Evenement

karpos2005-11-19



これ、今回の暴動への一つの視線だと思う。
Le Monde 11月14日、Emamnuel Toddさんへのインタビュー
Fracture Social(社会的断絶)で発言をしてきた方らしい・・・


まずこの事件の背景にある三つの段階的政治危機。

  • 2002年大統領選、二回目の投票で80%以上の票でシラク当選。
  • 今年5月のEU共同体憲法への国民投票でまさかの「ノン」。
  • 郊外のカタストロフィをどう終結、改善していけばいいのか予定がつかない。

これらの段階ごとに指導者層は脆弱になり一致を弱めている。


次に、社会・民衆層にある二つの敵対層を分析。

  • 競争社会に開かれたこの世界では現状は失業と給与下降、だから現状反対。
  • 二つ目の層は現状維持。自由貿易という避難壕こそ就業の機会を得られると現状理解。

で、三つめの層、今回火をつけている移民の少年たち。

Emmanuel Todd■車やバス、学校を焼くことは物凄い不安を引き起こしている。悪化さえしてる。それでもなお、今回起こったことに対して私は少し楽観的な解釈の方に傾いている。郊外の劣悪な状態に対して言ってるんではない。それらの地域では、一家庭の長の35%が失業してるし、就職採用の民族差別もある。しかし、私には今回の出来事そのものを見ながら、移民の子どもたちと、彼ら以外のフランス社会が、根本的に切り離されているようには見えない。私はまったくその逆と見ている。私はこの出来事を、マージナリゼーション(社会周辺化)への拒否と理解している。これらの出来事すべて、もしも移民のこの子どもたちがフランス社会の根底にある価値に内的統合していなかったら、あり得なかったのではないかと思う。たとえば「自由−平等」が一つであるといった価値とかへの統合として。逆に、もう片方の登場人物たち・・・政府の連れている警察や、地方の役人、移民以外の国民たち、彼らは苛立っているように見える、けれどもたぶん、今回の少年たちをまったくひとまとめにして全部捨ててしまうという気持ちはなかろう。
Q■つまり、あの少年たちが反抗したのは、彼らはフランスの共和国民モデルに統合して、したけれども、上手く機能していないから、ということか?
Emmanuel Todd■まさしく。私は彼らの反抗を、平等への強い憧れと読んだ。

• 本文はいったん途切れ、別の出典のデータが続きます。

(* ===== verification/Data.v ===== *)
(** * File data

    What the bridge (Core/shim/ext4_bridge.c) needs of the layers below besides the
    block store: transfers that go past the cache, the cache's write-back mode and
    flush, the barrier of the host and the transactions of the journal, as classes;
    the contract of reading past the cache, and the cache as an instance. *)

From S2P Require Import Prelude Types Device Bcache BcacheLaws CacheSpec CacheProps Trans Store.

Class DataStore (St : Type) {BS : BlockStore St} := {
  (** [ext4_blocks_get_direct(lba, cnt)], [ext4_bcache_find_get(lba)] (the buffer is
      held afterwards if there is one), [ext4_block_writebytes(off, bytes)],
      [ext4_bcache_update_if_cached(lba, off, bytes)]. *)
  ds_get_direct : Z -> Z -> M St (list Z);
  ds_find_get : Z -> M St bool;
  ds_writebytes : Z -> list Z -> M St unit;
  ds_update_if_cached : Z -> Z -> list Z -> St -> St;
  (** [ext4_block_cache_write_back], [ext4_block_cache_flush], [dev->flush_fn] (a null
      pointer is [None]). *)
  ds_write_back : bool -> M St unit;
  ds_cache_flush : M St unit;
  ds_flush_fn : option (M St unit);
}.

(** The transactions of the journal, as ext4_journal.c gives them. *)
Class TxStore (St : Type) := {
  (** [jbd_journal_new_trans] ([Err] is the null pointer), [jbd_journal_commit_trans],
      [jbd_journal_free_trans(aborted)], [ext4_sb_write_trans]. *)
  tx_new : M St unit;
  tx_commit : M St unit;
  tx_free : St -> St;
  tx_sb_write : list Z -> M St unit;
  (** [trans->data_cnt]; [maxlen] and [first] of the journal's superblock, [jbd->last]
      and [jbd->start]. *)
  tx_data_cnt : St -> Z;
  tx_maxlen : St -> Z;
  tx_first : St -> Z;
  tx_last : St -> Z;
  tx_start : St -> Z;
}.

(** Block [lba] was read past the cache into [d]: a buffer that is ahead of the medium
    is copied over it. *)
Definition overlay_dirty {St} {BS : BlockStore St} {DS : DataStore St} (lba : Z) (d : list Z) : M St (list Z) :=
  found <- ds_find_get lba;;
  if (found : bool) then
    d <- mget (fun s => if bs_is_dirty lba s then bs_read lba s else d);;
    mtry (bs_set lba);;;
    mok d
  else mok d.

(** The contract of reading past the cache: where no buffer is ahead of the medium,
    the medium has the contents. *)
Class DataStoreLaws (St : Type) {BS : BlockStore St} (bsz bcnt : Z) {BL : BlockStoreLaws St bsz} {DS : DataStore St} := {
  ds_get_direct_wp n s c h p a k :
    bs_abs n s c h p -> 0 < k -> k * bsz < 2 ^ 32 -> 0 <= a -> a + k <= bcnt -> (forall i, 0 <= i < k -> a + i ∉ p) ->
    wp (ds_get_direct a k) s (fun r s' =>
      bs_abs n s' c h p /\ (forall x, bs_is_dirty x s' = bs_is_dirty x s) /\
      match r with
      | Ok d => blen d = k * bsz /\
          forall i, 0 <= i < k -> bs_is_dirty (a + i) s = false -> slice (i * bsz) bsz d = c (a + i)
      | Err rc => rc <> EOK
      end);
  ds_overlay_wp n s c h p a d :
    bs_abs n s c h p -> n + 1 < 2 ^ 32 -> a ∉ p -> (bs_is_dirty a s = false -> d = c a) ->
    wp (overlay_dirty a d) s (fun r s' =>
      r = Ok (c a) /\ bs_abs (n + 1) s' c h p /\ forall x, x <> a -> bs_is_dirty x s' = bs_is_dirty x s);
}.

(** ** Runs of blocks on the device *)

Section Runs.
Context {D : Type} {HD : Host D} {ph : Z} {HL : HostLaws D ph}.
Implicit Types (d : dev D).

Lemma dev_run_addr d lba n :
  dev_ok (ph := ph) d -> geom_ok (ph := ph) d -> 0 < n -> n * d_lg_bsize d < 2 ^ 32 -> 0 <= lba -> lba + n <= d_lg_bcnt d ->
  lba_pba d lba * ph = d_part_offset d + lba * d_lg_bsize d /\
  u32 (d_lg_bsize d / d_ph_bsize d * n) * ph = n * d_lg_bsize d.
Proof.
  intros Hd Hg Hn Hlt Hl Hle. destruct (lba_pba_addr d lba Hd Hg) as (E1 & _ & _); [lia|]. split; [done|].
  destruct Hd as (Ep & (k & Hk & Ek) & _). assert (Hph : 0 < ph) by (rewrite Ek; lia).
  destruct Hg as (Hb & Hm & _ & _). rewrite Ep.
  assert (Eq : d_lg_bsize d = ph * (d_lg_bsize d / ph)) by (apply Z_div_exact_full_2; lia).
  rewrite u32_id; [nia|]. split; [nia|]. change 4294967296 with (2 ^ 32). nia.
Qed.
Lemma dev_get_run_wp d lba n :
  dev_ok (ph := ph) d -> geom_ok (ph := ph) d -> 0 < n -> n * d_lg_bsize d < 2 ^ 32 -> 0 <= lba -> lba + n <= d_lg_bcnt d ->
  wp (ext4_blocks_get_direct lba n) d (reads (ph := ph) d (fun x => blen x = n * d_lg_bsize d /\
    forall i, 0 <= i < n -> slice (i * d_lg_bsize d) (d_lg_bsize d) x = dblk d (lba + i))).
Proof.
  intros Hd Hg Hn Hlt Hl Hle. destruct (dev_run_addr d lba n Hd Hg Hn Hlt Hl Hle) as [E1 E2].
  pose proof (proj1 (proj1 Hg)).
  unfold ext4_blocks_get_direct. do 2 apply wp_bind, wp_get. wp_call (bread_wp (ph := ph)). intros r d' (C & B & R).
  split_and!; [done..|]. destruct r as [x|]; [|done]. rewrite R, E1, E2. split; [apply blen_medium; nia|].
  intros i Hi. rewrite slice_medium by nia. unfold dblk. f_equal. lia.
Qed.
End Runs.

(** ** The cache as a data store *)

Section CacheData.
Context {D : Type} {HD : Host D} {ph : Z} {HL : HostLaws D ph}.
Context (end_write : Z -> Z -> Z -> bdev D -> bdev D).
Context (jbd_trans_set_block_dirty jbd_trans_try_revoke_block : Z -> M (bdev D) unit).
Context (bsz bcnt : Z).
#[local] Instance the_store : BlockStore (bdev D) :=
  cache_store end_write jbd_trans_set_block_dirty jbd_trans_try_revoke_block.
#[local] Instance the_laws : BlockStoreLaws (bdev D) bsz :=
  cache_store_laws (ph := ph) end_write jbd_trans_set_block_dirty jbd_trans_try_revoke_block bsz bcnt.

Definition find_get (lba : Z) : M (bdev D) bool := fun v =>
  let '(found, c) := ext4_bcache_find_get lba (v_bc v) in (Ok found, v_on_bc (fun _ => c) v).

#[export] Instance cache_data : DataStore (bdev D) := {
  ds_get_direct a k := on_dev (ext4_blocks_get_direct a k);
  ds_find_get := find_get;
  ds_writebytes off p := on_dev (ext4_block_writebytes off p);
  ds_update_if_cached lba off p := v_on_bc (ext4_bcache_update_if_cached lba off p);
  ds_write_back := ext4_block_cache_write_back end_write;
  ds_cache_flush := ext4_block_cache_flush end_write;
  ds_flush_fn := match h_flush with Some m => Some (on_dev (on_host m)) | None => None end;
}.

Lemma is_dirty_bufs s s' x : bufs s' x = bufs s x -> bs_is_dirty x s' = bs_is_dirty x s.
Proof. cbn. unfold ext4_buf_lookup, bufs. by intros ->. Qed.

(** A step that a client cannot see. *)
Lemma abs_unseen n n' s s' c h p :
  cache_abs (ph := ph) bsz bcnt n s c h p -> quiet (ph := ph) s s' -> ready (ph := ph) n' s' ->
  (forall a, held s' a = held s a) -> (forall a, 0 < held s a -> rdata s' a = rdata s a) ->
  cache_abs (ph := ph) bsz bcnt n' s' c h p.
Proof.
  intros [A1 A2 A3 A4 A5 A6 A7] Q R Hh Hr. pose proof (dcfg_lg _ _ (q_cfg _ _ Q)) as [G1 G2].
  split; [done|congruence|congruence|..].
  - intros a. by rewrite Hh.
  - intros a. rewrite A5. unfold content. rewrite Hh, (q_view _ _ Q).
    destruct (Z.ltb_spec 0 (held s a)); [by rewrite Hr|done].
  - intros a. rewrite Hh. intros H0. by apply (q_sync _ _ Q), A6.
  - intros a Ha. destruct (A7 a Ha) as [Sy Sd]. split; [by apply (q_sync _ _ Q)|].
    rewrite Hh, (q_view _ _ Q). intros H. by rewrite Hr, Sd.
Qed.

(** A settled block whose buffer is not dirty is what the medium holds. *)
Lemma clean_content n s c h p a :
  cache_abs (ph := ph) bsz bcnt n s c h p -> a ∉ p -> bs_is_dirty a s = false -> c a = dblk (v_dev s) a.
Proof.
  intros A Ha Hd. rewrite (ca_cont _ _ _ _ _ _ _ A), settled_content by apply (ca_settled _ _ _ _ _ _ _ A a Ha).
  unfold view, bufs. cbn [bs_is_dirty the_store cache_store] in Hd. unfold ext4_buf_lookup in Hd.
  destruct (c_lba_root (v_bc s) !! a) as [b|]; [|done]. cbn [bview]. unfold drt. by rewrite Hd, andb_false_r.
Qed.

Lemma cache_get_direct n s c h p a k :
  cache_abs (ph := ph) bsz bcnt n s c h p -> 0 < k -> k * bsz < 2 ^ 32 -> 0 <= a -> a + k <= bcnt ->
  (forall i, 0 <= i < k -> a + i ∉ p) ->
  wp (ds_get_direct a k) s (fun r s' =>
    cache_abs (ph := ph) bsz bcnt n s' c h p /\ (forall x, bs_is_dirty x s' = bs_is_dirty x s) /\
    match r with
    | Ok d => blen d = k * bsz /\
        forall i, 0 <= i < k -> bs_is_dirty (a + i) s = false -> slice (i * bsz) bsz d = c (a + i)
    | Err rc => rc <> EOK
    end).
Proof.
  intros A Hk Hlt Ha Hle Hp. pose proof (ca_ready _ _ _ _ _ _ _ A) as [W Hs]. pose proof W as (W1 & W2 & W3).
  pose proof (ca_bsz _ _ _ _ _ _ _ A) as Eb. pose proof (ca_bcnt _ _ _ _ _ _ _ A) as Ec. cbn [ds_get_direct cache_data].
  apply wp_on_dev. eapply wp_mono; [apply (dev_get_run_wp (ph := ph)); try done; lia|]. cbv beta.
  intros r d' (C & B & R). set (s' := mk_bdev d' _ _).
  destruct (same_bc n s s' W) as (W' & [Q _] & Bf); try done.
  { intros x. by apply dblk_ext. }
  split; [|split].
  - eapply abs_unseen; [done|done|by split|intros x; apply held_bufs, Bf|intros x _; apply held_bufs, Bf].
  - intros x. by apply is_dirty_bufs.
  - destruct r as [x|rc]; [|done]. rewrite Eb in R. destruct R as [Hl R]. split; [done|]. intros i Hi Hd.
    rewrite R by done. symmetry. eapply clean_content; eauto.
Qed.

(** [ext4_block_set] leaves every other buffer as it is. *)
Lemma set_bufs_wp n s a :
  ready (ph := ph) n s -> 0 < held s a ->
  wp (ext4_block_set end_write a) s (fun r s' =>
    quiet (ph := ph) s s' /\ ready (ph := ph) n s' /\ held s' a = held s a - 1 /\
    (forall x, x <> a -> bufs s' x = bufs s x) /\ (1 < held s a -> rdata s' a = rdata s a)).
Proof.
  intros R Hh. pose proof R as [W Hs]. unfold ext4_block_set. apply wp_bind, wp_get. rewrite (ready_open n s R).
  assert (Hb : exists b, bufs s a = Some b /\ b_refctr b = held s a).
  { unfold held in *. destruct (bufs s a) as [b|]; [by exists b|lia]. }
  destruct Hb as (b & Hb & Hr).
  eapply wp_mono; [apply (bcache_free_wp end_write n s a b); try done; lia|]. cbv beta.
  intros r s' (_ & W' & Q & H1 & O & K & Hd & _). split_and!; [done|split; [done|by rewrite (q_shake _ _ Q)]|done|done|].
  intros. apply Hd. lia.
Qed.

Lemma cache_overlay n s c h p a d :
  cache_abs (ph := ph) bsz bcnt n s c h p -> n + 1 < 2 ^ 32 -> a ∉ p -> (bs_is_dirty a s = false -> d = c a) ->
  wp (overlay_dirty a d) s (fun r s' =>
    r = Ok (c a) /\ cache_abs (ph := ph) bsz bcnt (n + 1) s' c h p /\ forall x, x <> a -> bs_is_dirty x s' = bs_is_dirty x s).
Proof.
  intros A Hn Ha Hd. pose proof (ca_ready _ _ _ _ _ _ _ A) as [W Hs]. pose proof W as (W1 & W2 & W3).
  destruct (ca_settled _ _ _ _ _ _ _ A a Ha) as [Sy Sd].
  unfold overlay_dirty. apply wp_bind. unfold wp at 1. cbn [ds_find_get cache_data]. unfold find_get.
  destruct (bufs s a) as [b|] eqn:Hb.
  - destruct (find_get_shape n _ _ (v_bc s) a b W3 Hb Hn) as (E1 & E2 & E3 & _ & E5 & b' & E6 & E7 & E8 & E9).
    set (f := fun _ : bcache => snd (ext4_bcache_find_get a (v_bc s))).
    assert (Hu : utd b' = utd b) by (unfold utd, ext4_bcache_test_flag; by rewrite E7).
    assert (Hdr : drt b' = drt b) by (unfold drt, ext4_bcache_test_flag; by rewrite E7).
    destruct (bc_put n (n + 1) s f a (Some b') W) as (P1 & P2 & P3 & P4 & _ & _); try done.
    { unfold view. rewrite Hb. cbn [bview]. by rewrite Hu, Hdr, E8. }
    { unfold sync. rewrite Hb. cbn [bsync]. by rewrite Hu, Hdr, E8. }
    destruct (ext4_bcache_find_get a (v_bc s)) as [found c'] eqn:Ef. cbn in E1. subst found.
    change (v_on_bc (fun _ => c') s) with (v_on_bc f s). set (s1 := v_on_bc f s) in *.
    assert (R1 : ready (ph := ph) (n + 1) s1) by (split; [done|by rewrite <- Hs, <- E3]).
    assert (H1 : held s1 a = held s a + 1) by (unfold held; rewrite P3, Hb; done).
    pose proof (held_nonneg n s a W) as H0.
    apply wp_bind, wp_get. apply wp_bind, wp_try. cbn [bs_set the_store cache_store].
    eapply wp_mono; [apply (set_bufs_wp (n + 1) s1 a R1); lia|]. cbv beta.
    intros r s2 (Q2 & R2 & H2 & O2 & D2). apply wp_ok. split; [|split].
    + f_equal. cbn [bs_is_dirty bs_read the_store cache_store]. unfold ext4_buf_lookup.
      fold (bufs s1 a). rewrite P3. fold (drt b'). rewrite Hdr, E8. destruct (drt b) eqn:Ed.
      * rewrite (ca_cont _ _ _ _ _ _ _ A), settled_content by done. unfold view. rewrite Hb. cbn [bview].
        by rewrite Ed, (bo_utd _ _ _ _ _ _ (swf_buf n s a b W Hb) Ed).
      * apply Hd. cbn [bs_is_dirty the_store cache_store]. unfold ext4_buf_lookup. fold (bufs s a). by rewrite Hb.
    + eapply abs_unseen; [done|by eapply quiet_trans|done|..].
      * intros x. destruct (decide (x = a)) as [->|Hx]; [lia|].
        apply held_bufs. by rewrite O2, P4.
      * intros x Hx. destruct (decide (x = a)) as [->|Hne].
        -- rewrite D2 by lia. unfold rdata. by rewrite P3, Hb.
        -- apply held_bufs. by rewrite O2, P4.
    + intros x Hx. apply is_dirty_bufs. by rewrite O2, P4.
  - assert (Ef : ext4_bcache_find_get a (v_bc s) = (false, v_bc s)).
    { unfold ext4_bcache_find_get, ext4_buf_lookup. unfold bufs in Hb. by rewrite Hb. }
    rewrite Ef. wp_step. replace (v_on_bc _ s) with s by (by destruct s). split; [|split; [|done]].
    + f_equal. apply Hd. cbn [bs_is_dirty the_store cache_store]. unfold ext4_buf_lookup. fold (bufs s a). by rewrite Hb.
    + destruct A as [[A0 A1] A2 A2' A3 A4 A5 A6]. split; try done. split; [|done]. apply (swf_mono n); [done|lia].
Qed.

#[export] Instance cache_data_laws : DataStoreLaws (bdev D) bsz bcnt.
Proof.
  constructor.
  - apply cache_get_direct.
  - apply cache_overlay.
Qed.
End CacheData.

後、フランス国家がどのようにして「人間論的平等」という価値に至ったかという歴史の話になる。


これを読みながら、まさに、ガッテンうなづいた。
♪教室の窓ガラス壊してまわぁった〜少年たちは社会と切り離されていない。
彼らのその行為でつながっている。ちょっとミリタリーですかね・・・ま、いいや。


あるジャポノログさんが日本社会のフリーター傾向を、まさに日本社会の根底価値にある「恥の文化」がそれを生み出したのだとの分析を聞いた(きちんと引用なしであしからず)。正規に就職できなくてもなんとか食べたり、身の回りのことができる程度の手当てでもって、とりあえず周りの人たちには面目を持たせる(これについては私自身きちんと著書を読んでみたいと思いました、わからないでもないが異論あり)。若者たちは、社会の鏡で、社会が持っている価値をきちんと反映させて彼らなりの行動によって一貫性を示している。フランス社会にある価値、(ここでは)平等への憧れによる暴動って話になっていくのだろうか。


ま、とにかく。


Emmanuel Toddさんの分析には「友情・公共」の筋金入りという印象。